(** A goroutine whose group is gone finds out, and returns. *)
Lemma deposed_step k s cur a p :
  cs_pcs (p_sys s) = [p] -> deposed k s cur a p -> gone (p_ngid s) (p_sys s) cur ->
  exists p', pgoroutine p s = Ret (Some (with_sys (set_pc 0 p' (p_sys s)) s)) /\ (joined_pc (p_ngid s) p' \/ p' = PStopped).
Proof.
  intros Hp [Hc Hpc] [_ Hv]. assert (query (p_sys s) = Ret cur) as Hq by (exact (cinv_query k (as_if a (p_sys s)) cur Hc)).
  pose proof (ci_history _ _ _ Hc) as Hh. destruct (hi_ok _ _ _ Hh cur (hi_cur _ _ _ Hh)) as [(_&Hb&_) _].
  destruct Hpc as [[->|[->| ->]]| ->].
  - exists (PCheck1 (p_ngid s)). split; [done|]. left. by right; left.
  - exists (PCheck2 (p_ngid s)). cbn [pgoroutine goroutine]. rewrite Hq. split; [done|]. left. by right; right.
  - exists PStopped. cbn [pgoroutine]. rewrite Hq. run_go. rewrite not_valid_not_member by done. split; [done|by right].
  - exists PStopped. split; [|by right]. cbn. do 2 f_equal. destruct s as [c num ng st m cut]. simpl in *. unfold with_sys. simpl. f_equal.
    destruct c. simpl in *. unfold set_pc. simpl. by rewrite Hp.
Qed.

(** *** Steps of the test *)

(** The test finds the group the goroutine has joined, and takes it over. *)
Lemma take_over k c0 ng0 s cur a p :
  owner k c0 ng0 s cur a p -> p_cut s = true -> p_state s = PJOIN -> IsMember cur (p_ngid s) = true -> k < 2 ^ 62 ->
  deposed (k + 1) s cur (PLeave (p_ngid s)) p.
Proof.
  intros [Hc Hpc Hv Hst Hg] _ Hs Hm Hk. pose proof (member_valid _ _ _ _ Hc Hm) as Hval.
  pose proof (ci_history _ _ _ Hc) as Hh. pose proof (ci_pcs _ _ _ Hc 0%nat a eq_refl) as Hok.
  assert (joined_pc (p_ngid s) a) as Ha.
  { unfold vars_ok in Hv. rewrite Hs in Hv. destruct Hv as [->|[[new ->]|?]]; [exfalso..|done]; simpl in Hok.
    - apply (Hok cur); [left; apply Hh|done].
    - destruct Hok as [Hok _]. apply (Hok cur); [left; apply Hh|done]. }
  assert (cinv k (as_if (PCheck2 (p_ngid s)) (p_sys s)) cur) as Hc2.
  { eapply cinv_move; [exact Hc|left; by destruct Ha as [->|[->| ->]]|]. by destruct Ha as [->|[->| ->]]. }
  split.
  - destruct (cinv_goroutine k _ cur 0 (PCheck2 (p_ngid s)) Hc2 Hk eq_refl) as (c'&cur'&E&Hc').
    cbn [goroutine] in E. rewrite (cinv_query _ _ _ Hc2) in E. cbn [mbind go_bind] in E. rewrite Hm in E. injection E as <-.
    assert (cur' = cur) as -> by (eapply cinv_cur; [exact Hc2|apply Hc']). exact Hc'.
  - destruct Hpc as [<-|[-> _]]; [by left|by right].
Qed.

(** [leaveGroups] of the test, up to its [ChangeConfigTo]. *)
Lemma main_leave k s cur p :
  deposed k s cur (PLeave (p_ngid s)) p -> k < 2 ^ 62 ->
  exists new, leave_config cur (p_ngid s) = Ret (Some new) /\ leaves (p_ngid s) cur new
    /\ deposed k s cur (PLeft (p_ngid s) new) p.
Proof.
  intros [Hc Hp] Hk. pose proof (ci_history _ _ _ Hc) as Hh. destruct (hi_ok _ _ _ Hh cur (hi_cur _ _ _ Hh)) as [Hok Hn].
  destruct (ci_pcs _ _ _ Hc 0%nat _ eq_refl) as (_&Hj&Hv). destruct (ci_gid _ _ _ Hc 0%nat _ _ eq_refl eq_refl) as [Hg _].
  pose proof (ci_bound _ _ _ Hc) as [Hb _].
  destruct (leave_config_spec cur (p_ngid s) Hok Hv) as (new&E&Hl); [unfold Gid1 in *; lia|lia|].
  exists new. split; [done|]. split; [done|]. split; [|done]. eapply cinv_move; [exact Hc|by left|].
  split; [done|]. exists cur. split; [apply Hh|done].
Qed.

Lemma main_ask k s cur new p :
  deposed k s cur (PLeft (p_ngid s) new) p -> settled (cs_ctrl (p_sys s)) -> leaves (p_ngid s) cur new -> k < 2 ^ 62 ->
  let s' := with_main (MLeaving new) (p_cut s) (with_sys (set_ctrl (sc_ask new (cs_ctrl (p_sys s))) (p_sys s)) s) in
  deposed (k + 1) s' cur (PLeaving (p_ngid s)) p /\ under_way (p_ngid s) new (p_sys s') cur.
Proof.
  intros [Hc Hp] Hset (En&_&Eg) Hk s'. split.
  - split; [|done].
    destruct (cinv_goroutine k _ cur 0 (PLeft (p_ngid s) new) Hc Hk eq_refl) as (c'&cur'&E&Hc').
    cbn [goroutine] in E. injection E as <-.
    assert (cur' = cur) as ->.
    { eapply cinv_cur; [exact Hc|]. rewrite <-(ask_query new). apply Hc'. }
    exact Hc'.
  - split; [unfold valid; rewrite Eg, lookup_delete_eq; by intros []|]. left. split; [done|].
    intros n [->|Hn]%ask_asked E; [done|]. by destruct (Hset cur n (ci_query _ _ _ Hc) Hn).
Qed.

Lemma main_check k s cur p :
  deposed k s cur (PCheck3 (p_ngid s)) p -> gone (p_ngid s) (p_sys s) cur -> cs_pcs (p_sys s) = [p] ->
  exists s', check_left s = Ret (Some s') /\ deposed k s' cur PLoop p /\ gone (p_ngid s') (p_sys s') cur
    /\ cs_pcs (p_sys s') = [p] /\ p_main s' = MHeal.
Proof.
  intros [Hc Hp] [Hj Hv] Hpc. pose proof (ci_history _ _ _ Hc) as Hh. destruct (hi_ok _ _ _ Hh cur (hi_cur _ _ _ Hh)) as [(_&Hb&_) _].
  assert (IsMember cur (p_ngid s) = false) as Hm by (by apply not_valid_not_member).
  destruct (cinv_exit k _ cur 0 (p_ngid s) Hc eq_refl Hm) as (c'&E&Hc').
  assert (query (p_sys s) = Ret cur) as Hq by (exact (cinv_query k (as_if (PCheck3 (p_ngid s)) (p_sys s)) cur Hc)).
  unfold check_left. rewrite Hq. run_go. rewrite Hm. unfold exit_group in *. simpl in E.
  destruct (decide (p_ngid s ∈ cs_running (p_sys s))); [|done]. injection E as <-. run_go.
  eexists. split; [done|]. split; [|done]. by split.
Qed.

(** *** Progress of the controllers *)

Lemma owner_progress k c0 ng0 s cur a p c' :
  owner k c0 ng0 s cur a p -> k < 2 ^ 62 -> sc_progress (cs_ctrl (p_sys s)) c' ->
  exists cur', owner (k + 1) c0 ng0 (with_sys (progressed c' (p_sys s)) s) cur' a p
    /\ (settled (cs_ctrl (p_sys s)) -> cur' = cur /\ settled c').
Proof.
  intros [Hc Hpc Hv (H1&H2&H3&H4) Hg] Hk Hp. destruct (progress_cases k _ cur c' Hc Hk Hp) as (cur'&Hc'&HA&Hcur&HH).
  exists cur'. split.
  - split; [exact Hc'|done| |split_and!; [|done..]|done].
    + unfold vars_ok in *. simpl. destruct (p_state s); [done..|]. destruct Hv as [Hn Hv]. split; [|done].
      destruct Hcur as [->|[_ E]]; lia.
    + simpl. unfold note. destruct (sc_query c'); [by right|done].
  - intros Hs. eapply (settled_progress (p_sys s)); [exact (ci_query _ _ _ Hc)|done..|exact (ci_query _ _ _ Hc')].
Qed.

Lemma deposed_progress k s cur a p c' :
  deposed k s cur a p -> k < 2 ^ 62 -> sc_progress (cs_ctrl (p_sys s)) c' ->
  exists cur', deposed (k + 1) (with_sys (progressed c' (p_sys s)) s) cur' a p
    /\ (settled (cs_ctrl (p_sys s)) -> cur' = cur /\ settled c')
    /\ (gone (p_ngid s) (p_sys s) cur -> gone (p_ngid s) (progressed c' (p_sys s)) cur')
    /\ (forall new, a = PLeaving (p_ngid s) -> under_way (p_ngid s) new (p_sys s) cur ->
          under_way (p_ngid s) new (progressed c' (p_sys s)) cur').
Proof.
  intros [Hc Hpc] Hk Hp. destruct (progress_cases k _ cur c' Hc Hk Hp) as (cur'&Hc'&HA&Hcur&HH).
  exists cur'. split; [by split|]. split; [|split].
  - intros Hs. eapply (settled_progress (p_sys s)); [exact (ci_query _ _ _ Hc)|done..|exact (ci_query _ _ _ Hc')].
  - intros Hg. exact (gone_progress (p_ngid s) k _ cur c' cur' Hc Hg HA Hcur HH).
  - intros new -> [Hv [[En Hu]|Hv']]; (split; [done|]).
    + destruct Hcur as [->|[Hin E]]; [left|right].
      * split; [done|]. intros n Hn. by apply Hu, HA.
      * by rewrite (Hu cur' Hin E).
    + right. pose proof (ci_pcs _ _ _ Hc 0%nat _ eq_refl) as Hj. simpl in Hj.
      by destruct (gone_progress (p_ngid s) k _ cur c' cur' Hc (conj Hj Hv') HA Hcur HH).
Qed.

(** *** All steps *)

Lemma owner_weaken k c0 ng0 s s' cur a p :
  owner k c0 ng0 s cur a p -> p_sys s' = p_sys s -> p_num s' = p_num s -> p_ngid s' = p_ngid s -> p_state s' = p_state s ->
  owner (k + 1) c0 ng0 s' cur a p.
Proof.
  intros [H1 H2 H3 H4 H5] E1 E2 E3 E4. unfold vars_ok, started in *.
  split; unfold vars_ok, started; rewrite ?E1, ?E2, ?E3, ?E4; try done. apply (cinv_weaken k); [lia|done].
Qed.

Lemma deposed_weaken k s s' cur a p :
  deposed k s cur a p -> p_sys s' = p_sys s -> p_ngid s' = p_ngid s -> deposed (k + 1) s' cur a p.
Proof. intros [H1 H2] E1 E3. split; rewrite ?E1, ?E3; [|done]. apply (cinv_weaken k); [lia|done]. Qed.

Definition outcome_ok (k : Z) (c0 : ShardConfig) (ng0 : Z) (s : psys K) (r : go (option (psys K))) : Prop :=
  (exists s' cur', r = Ret (Some s') /\ pinv (k + 1) c0 ng0 s' cur') \/ (exists cfg, p_main s = MNew cfg) /\ r = Crash Fatal.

================================

THE PROBLEM: The expected output is every line of the records in which the string "PLeave" appears.

ANSWER BOX:
  deposed (k + 1) s cur (PLeave (p_ngid s)) p.
  deposed k s cur (PLeave (p_ngid s)) p -> k < 2 ^ 62 ->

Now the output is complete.